(Records for the exercise begins)
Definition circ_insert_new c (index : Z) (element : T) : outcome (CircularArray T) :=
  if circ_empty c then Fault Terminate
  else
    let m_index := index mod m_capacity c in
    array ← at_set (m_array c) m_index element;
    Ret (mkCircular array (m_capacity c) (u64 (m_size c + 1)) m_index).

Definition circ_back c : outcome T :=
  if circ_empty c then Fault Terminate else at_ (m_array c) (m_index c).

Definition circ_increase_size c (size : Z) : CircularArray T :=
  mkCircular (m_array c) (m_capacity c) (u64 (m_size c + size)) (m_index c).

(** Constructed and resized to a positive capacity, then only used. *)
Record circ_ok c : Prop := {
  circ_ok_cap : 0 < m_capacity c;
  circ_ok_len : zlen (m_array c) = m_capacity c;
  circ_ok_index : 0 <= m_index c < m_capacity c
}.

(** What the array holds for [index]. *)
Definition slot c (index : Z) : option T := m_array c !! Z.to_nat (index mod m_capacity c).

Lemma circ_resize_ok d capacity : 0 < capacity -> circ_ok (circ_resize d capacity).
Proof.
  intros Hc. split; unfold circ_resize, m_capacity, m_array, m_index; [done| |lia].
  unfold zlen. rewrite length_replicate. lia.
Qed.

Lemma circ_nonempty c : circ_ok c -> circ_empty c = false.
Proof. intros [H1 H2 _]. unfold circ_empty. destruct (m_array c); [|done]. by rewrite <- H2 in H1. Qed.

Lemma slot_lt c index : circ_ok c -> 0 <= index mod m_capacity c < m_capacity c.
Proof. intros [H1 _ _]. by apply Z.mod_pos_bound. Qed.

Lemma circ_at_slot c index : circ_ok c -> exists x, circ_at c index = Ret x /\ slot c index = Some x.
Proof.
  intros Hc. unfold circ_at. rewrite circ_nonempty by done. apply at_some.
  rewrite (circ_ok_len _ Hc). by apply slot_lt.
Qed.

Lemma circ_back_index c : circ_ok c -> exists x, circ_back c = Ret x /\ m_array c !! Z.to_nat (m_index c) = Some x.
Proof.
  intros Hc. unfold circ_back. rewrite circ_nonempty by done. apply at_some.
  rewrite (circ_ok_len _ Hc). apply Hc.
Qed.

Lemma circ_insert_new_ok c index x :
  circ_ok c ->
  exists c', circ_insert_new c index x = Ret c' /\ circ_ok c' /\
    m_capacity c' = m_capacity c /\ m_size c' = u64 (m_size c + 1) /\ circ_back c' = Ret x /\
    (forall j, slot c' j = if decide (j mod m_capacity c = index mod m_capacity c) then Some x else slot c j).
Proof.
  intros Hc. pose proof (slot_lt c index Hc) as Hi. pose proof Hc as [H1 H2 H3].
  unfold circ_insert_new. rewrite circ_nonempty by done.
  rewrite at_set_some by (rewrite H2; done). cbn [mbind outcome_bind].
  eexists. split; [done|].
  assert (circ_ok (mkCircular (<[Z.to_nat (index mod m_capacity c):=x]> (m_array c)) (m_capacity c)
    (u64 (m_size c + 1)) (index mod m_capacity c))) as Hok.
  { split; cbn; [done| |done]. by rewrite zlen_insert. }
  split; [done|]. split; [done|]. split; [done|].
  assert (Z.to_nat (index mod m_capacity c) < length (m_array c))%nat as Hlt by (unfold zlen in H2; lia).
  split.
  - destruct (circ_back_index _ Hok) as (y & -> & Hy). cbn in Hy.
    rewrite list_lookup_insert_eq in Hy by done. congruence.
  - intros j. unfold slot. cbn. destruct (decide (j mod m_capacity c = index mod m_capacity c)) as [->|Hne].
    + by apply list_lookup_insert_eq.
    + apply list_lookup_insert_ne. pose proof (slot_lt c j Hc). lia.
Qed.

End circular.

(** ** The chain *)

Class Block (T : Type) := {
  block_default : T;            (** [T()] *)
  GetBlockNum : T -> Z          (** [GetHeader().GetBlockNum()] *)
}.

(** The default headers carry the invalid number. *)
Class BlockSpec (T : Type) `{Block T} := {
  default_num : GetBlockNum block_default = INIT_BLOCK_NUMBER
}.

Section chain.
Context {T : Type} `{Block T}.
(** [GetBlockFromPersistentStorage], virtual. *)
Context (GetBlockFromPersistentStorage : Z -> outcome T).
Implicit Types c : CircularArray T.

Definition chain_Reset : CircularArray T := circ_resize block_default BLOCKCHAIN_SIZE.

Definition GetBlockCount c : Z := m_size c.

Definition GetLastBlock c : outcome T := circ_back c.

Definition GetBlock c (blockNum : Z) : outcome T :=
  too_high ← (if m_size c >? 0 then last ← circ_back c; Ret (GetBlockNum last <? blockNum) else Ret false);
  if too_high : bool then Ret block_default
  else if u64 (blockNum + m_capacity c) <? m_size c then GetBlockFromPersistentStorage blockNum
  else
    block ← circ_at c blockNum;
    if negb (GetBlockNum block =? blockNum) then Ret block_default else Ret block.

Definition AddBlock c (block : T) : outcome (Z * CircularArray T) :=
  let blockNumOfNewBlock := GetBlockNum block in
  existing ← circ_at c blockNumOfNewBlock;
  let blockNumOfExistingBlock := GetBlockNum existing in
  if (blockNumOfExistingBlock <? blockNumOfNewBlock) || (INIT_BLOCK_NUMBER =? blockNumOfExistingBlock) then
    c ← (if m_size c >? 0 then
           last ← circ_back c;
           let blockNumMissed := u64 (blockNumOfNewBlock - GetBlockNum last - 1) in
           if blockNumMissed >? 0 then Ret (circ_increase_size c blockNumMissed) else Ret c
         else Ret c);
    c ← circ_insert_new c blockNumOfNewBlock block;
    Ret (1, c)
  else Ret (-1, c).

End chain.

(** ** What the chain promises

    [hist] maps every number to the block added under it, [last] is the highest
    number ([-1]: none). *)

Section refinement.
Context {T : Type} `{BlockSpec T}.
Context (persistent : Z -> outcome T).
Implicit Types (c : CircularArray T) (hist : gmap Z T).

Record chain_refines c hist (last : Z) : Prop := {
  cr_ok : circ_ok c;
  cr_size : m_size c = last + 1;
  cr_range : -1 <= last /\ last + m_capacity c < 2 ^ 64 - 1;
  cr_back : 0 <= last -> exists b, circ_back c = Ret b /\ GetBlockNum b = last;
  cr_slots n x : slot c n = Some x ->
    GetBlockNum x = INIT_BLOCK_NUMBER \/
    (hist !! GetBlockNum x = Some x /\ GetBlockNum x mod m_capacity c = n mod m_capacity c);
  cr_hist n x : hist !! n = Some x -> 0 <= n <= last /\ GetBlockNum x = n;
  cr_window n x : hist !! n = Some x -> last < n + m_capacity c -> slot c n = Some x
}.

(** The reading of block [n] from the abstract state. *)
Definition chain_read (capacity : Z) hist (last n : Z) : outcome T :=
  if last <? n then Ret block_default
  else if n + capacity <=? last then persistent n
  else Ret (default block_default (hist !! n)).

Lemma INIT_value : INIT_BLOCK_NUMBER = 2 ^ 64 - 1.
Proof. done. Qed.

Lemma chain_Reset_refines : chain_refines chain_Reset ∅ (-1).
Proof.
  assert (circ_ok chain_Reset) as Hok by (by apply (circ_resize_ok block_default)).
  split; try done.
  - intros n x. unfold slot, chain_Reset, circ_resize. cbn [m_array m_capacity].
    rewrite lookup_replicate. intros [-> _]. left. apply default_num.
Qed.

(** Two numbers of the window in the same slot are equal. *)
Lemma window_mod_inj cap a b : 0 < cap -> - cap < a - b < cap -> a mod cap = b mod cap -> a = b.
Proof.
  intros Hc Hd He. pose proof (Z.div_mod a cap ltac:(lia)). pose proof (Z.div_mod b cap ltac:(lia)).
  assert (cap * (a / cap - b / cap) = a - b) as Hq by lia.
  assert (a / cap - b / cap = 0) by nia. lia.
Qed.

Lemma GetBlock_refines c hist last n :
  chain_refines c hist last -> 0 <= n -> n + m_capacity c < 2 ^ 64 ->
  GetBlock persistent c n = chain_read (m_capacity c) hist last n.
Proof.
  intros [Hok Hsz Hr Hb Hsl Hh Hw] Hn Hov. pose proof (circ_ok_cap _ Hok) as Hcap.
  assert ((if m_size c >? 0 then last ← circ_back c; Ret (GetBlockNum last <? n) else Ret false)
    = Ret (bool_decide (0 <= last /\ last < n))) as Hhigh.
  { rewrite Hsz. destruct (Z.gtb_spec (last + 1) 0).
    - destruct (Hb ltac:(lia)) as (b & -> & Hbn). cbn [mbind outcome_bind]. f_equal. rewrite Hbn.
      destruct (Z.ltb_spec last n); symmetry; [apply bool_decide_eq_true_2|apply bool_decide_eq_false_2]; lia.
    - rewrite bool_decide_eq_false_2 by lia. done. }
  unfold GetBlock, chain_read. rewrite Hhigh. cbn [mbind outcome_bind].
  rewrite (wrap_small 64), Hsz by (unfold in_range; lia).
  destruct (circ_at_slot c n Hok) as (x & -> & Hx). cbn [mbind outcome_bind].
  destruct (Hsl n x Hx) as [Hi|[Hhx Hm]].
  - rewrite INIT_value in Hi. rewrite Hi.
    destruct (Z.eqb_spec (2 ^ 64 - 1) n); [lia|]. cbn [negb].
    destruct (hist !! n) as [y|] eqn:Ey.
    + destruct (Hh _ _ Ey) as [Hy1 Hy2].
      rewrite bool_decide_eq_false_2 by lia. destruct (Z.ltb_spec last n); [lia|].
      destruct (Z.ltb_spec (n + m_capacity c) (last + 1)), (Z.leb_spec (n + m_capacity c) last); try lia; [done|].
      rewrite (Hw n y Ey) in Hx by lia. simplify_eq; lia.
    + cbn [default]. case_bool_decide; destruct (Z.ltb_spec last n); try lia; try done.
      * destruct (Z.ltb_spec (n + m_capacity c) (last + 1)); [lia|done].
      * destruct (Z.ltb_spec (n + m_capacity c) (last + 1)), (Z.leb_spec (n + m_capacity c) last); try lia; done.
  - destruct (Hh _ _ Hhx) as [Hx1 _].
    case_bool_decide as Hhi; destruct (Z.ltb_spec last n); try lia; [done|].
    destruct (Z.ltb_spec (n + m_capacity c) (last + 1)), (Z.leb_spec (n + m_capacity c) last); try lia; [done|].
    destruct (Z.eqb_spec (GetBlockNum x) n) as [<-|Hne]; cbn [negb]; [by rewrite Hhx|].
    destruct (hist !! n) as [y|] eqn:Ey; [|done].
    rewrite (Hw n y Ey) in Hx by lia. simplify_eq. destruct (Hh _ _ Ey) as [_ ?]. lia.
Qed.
(Records for the exercise ends)
## Work to be completed
Look above for the line holding "eexists. split; [done|]." and the line holding "let blockNumOfExistingBlock := GetBlockNum", then output exactly those two lines and every line between them, nothing more.

## Task output
  eexists. split; [done|].
  assert (circ_ok (mkCircular (<[Z.to_nat (index mod m_capacity c):=x]> (m_array c)) (m_capacity c)
    (u64 (m_size c + 1)) (index mod m_capacity c))) as Hok.
  { split; cbn; [done| |done]. by rewrite zlen_insert. }
  split; [done|]. split; [done|]. split; [done|].
  assert (Z.to_nat (index mod m_capacity c) < length (m_array c))%nat as Hlt by (unfold zlen in H2; lia).
  split.
  - destruct (circ_back_index _ Hok) as (y & -> & Hy). cbn in Hy.
    rewrite list_lookup_insert_eq in Hy by done. congruence.
  - intros j. unfold slot. cbn. destruct (decide (j mod m_capacity c = index mod m_capacity c)) as [->|Hne].
    + by apply list_lookup_insert_eq.
    + apply list_lookup_insert_ne. pose proof (slot_lt c j Hc). lia.
Qed.

End circular.

(** ** The chain *)

Class Block (T : Type) := {
  block_default : T;            (** [T()] *)
  GetBlockNum : T -> Z          (** [GetHeader().GetBlockNum()] *)
}.

(** The default headers carry the invalid number. *)
Class BlockSpec (T : Type) `{Block T} := {
  default_num : GetBlockNum block_default = INIT_BLOCK_NUMBER
}.

Section chain.
Context {T : Type} `{Block T}.
(** [GetBlockFromPersistentStorage], virtual. *)
Context (GetBlockFromPersistentStorage : Z -> outcome T).
Implicit Types c : CircularArray T.

Definition chain_Reset : CircularArray T := circ_resize block_default BLOCKCHAIN_SIZE.

Definition GetBlockCount c : Z := m_size c.

Definition GetLastBlock c : outcome T := circ_back c.

Definition GetBlock c (blockNum : Z) : outcome T :=
  too_high ← (if m_size c >? 0 then last ← circ_back c; Ret (GetBlockNum last <? blockNum) else Ret false);
  if too_high : bool then Ret block_default
  else if u64 (blockNum + m_capacity c) <? m_size c then GetBlockFromPersistentStorage blockNum
  else
    block ← circ_at c blockNum;
    if negb (GetBlockNum block =? blockNum) then Ret block_default else Ret block.

Definition AddBlock c (block : T) : outcome (Z * CircularArray T) :=
  let blockNumOfNewBlock := GetBlockNum block in
  existing ← circ_at c blockNumOfNewBlock;
  let blockNumOfExistingBlock := GetBlockNum existing in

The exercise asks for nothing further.